PUPILS are sending a Save Our Schools appeal to councillors who are expected to vote tomorrow to approve the closure of three comprehensive schools.

Jason Charlton, 14, and his classmates have collected 600 names for a petition calling on Middlesbrough's education authority to keep the town's Langbaurgh School open.

Langbaurgh and its neighbours Keldholme and St Anthony's are scheduled to be demolished and replaced with a city academy.

The youngsters spent every free minute after school and at weekends for two weeks gathering signatures.

Jason said: "It will affect our year group because it will all happen as we go into Year 11 and GCSEs, and I think it will have an effect on other year groups as well.

"My family is worried about how what is happening will affect my exams.

"We went around the shops with the petition, into the school, and around families and friends."

Chairman of the governors Ian Bruce said: "I have nothing but admiration for Jason and the rest of them.

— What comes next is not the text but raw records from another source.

Lemma step_good o o' : good o -> step o o' -> good o' /\ next (tbl o) <= next (tbl o') /\
  forall id, id < next (tbl o) -> byID (tbl o) !! id = None -> byID (tbl o') !! id = None.
Proof.
  intros [Hwf Hfit Ht] Hs. pose proof (wf_next _ Hwf) as Hn.
  destruct Hs as [o io p Hp Hmax Hio|o v p Hc Hw|o v1 v2 from to Hc1 Hw1 Hc2 Hw2 Hf|o h t f Ho].
  - unfold idFor. destruct (byPath (tbl o) !! p) as [id|] eqn:E; [done|].
    destruct (good_set _ _ Hp) as (_ & _ & Hlen).
    unfold emit. rewrite (proj2 (Z.leb_le _ _)) by lia. cbn [snd]. split.
    { split; cbn [tbl].
      - apply wf_set; [done|lia|by left].
      - unfold fits. cbn [tbl set byID]. by apply map_Forall_insert_2.
      - change (tracked (MkOpened (set (next (tbl o)) p (tbl o))
                  (snd (emit io (set_line (next (tbl o)) p) (file o))))).
        apply tracked_emit; [done|by apply good_set|done|].
        intros m. apply replay_set; [lia|apply Hp]. }
    cbn [tbl set byID next]. rewrite u64_small by lia. split; [lia|].
    intros id Hid Hnone. by rewrite lookup_insert_ne by lia.
  - destruct (remove_ok v p o Hwf) as (Hwf' & Hn' & Ht'). split; [split; [done| |auto]|].
    + intros id q. rewrite remove_lookup. destruct (byID (tbl o) !! id) as [r|] eqn:E; [|done].
      destruct (under r p && _); [done|]. intros [= <-]. by apply Hfit.
    + split; [lia|]. intros id _ Hid. by rewrite remove_lookup, Hid.
  - destruct (decide (from = to)) as [->|Hne].
    { unfold renamed. rewrite bool_decide_true by done. done. }
    destruct (remove_ok v1 to o Hwf) as (Hwf' & Hn' & Ht').
    destruct (move_ok v2 from to (remove v1 to o)) as (Hwf'' & Hn'' & Ht'');
      [done|apply Hc2|by apply remove_free|].
    assert (Hr : renamed v1 v2 from to o = move v2 from to (remove v1 to o)).
    { unfold renamed. by rewrite bool_decide_false. }
    split; [split; [by rewrite Hr|done|rewrite Hr in *; auto]|].
    rewrite Hr in *. split; [lia|]. intros id _ Hid. rewrite <- Hr.
    rewrite renamed_lookup by done. by rewrite Hid.
  - pose proof (good_restart h o (Build_good _ Hwf Hfit Ht)) as H. rewrite Ho in H.
    destruct H as [[[= ->]|?] (f' & [= ->] & Htr)]; [|done].
    split; [|done]. by split.
Qed.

"Certainly, pupils want to come to Langbaurgh School and want Langbaurgh School to stay open.''

Middlesbrough Borough Council says it is proposing to address "serious, long-standing and continuing problems of under-achievement at the schools.'' But Chris Griffiths, headteacher at St Anthony's, said: "First of all, this is totally and utterly incorrect and is just dirty tricks. We have two Ofsted reports which say we are an improving school, not under-achieving.

"Secondly, they have no information about individual pupils to be able to say whether a pupil is under-achieving or not, never mind the school.

"We have gone from 9.4 per cent achieving five or more A to C grades, to 19.4 per cent."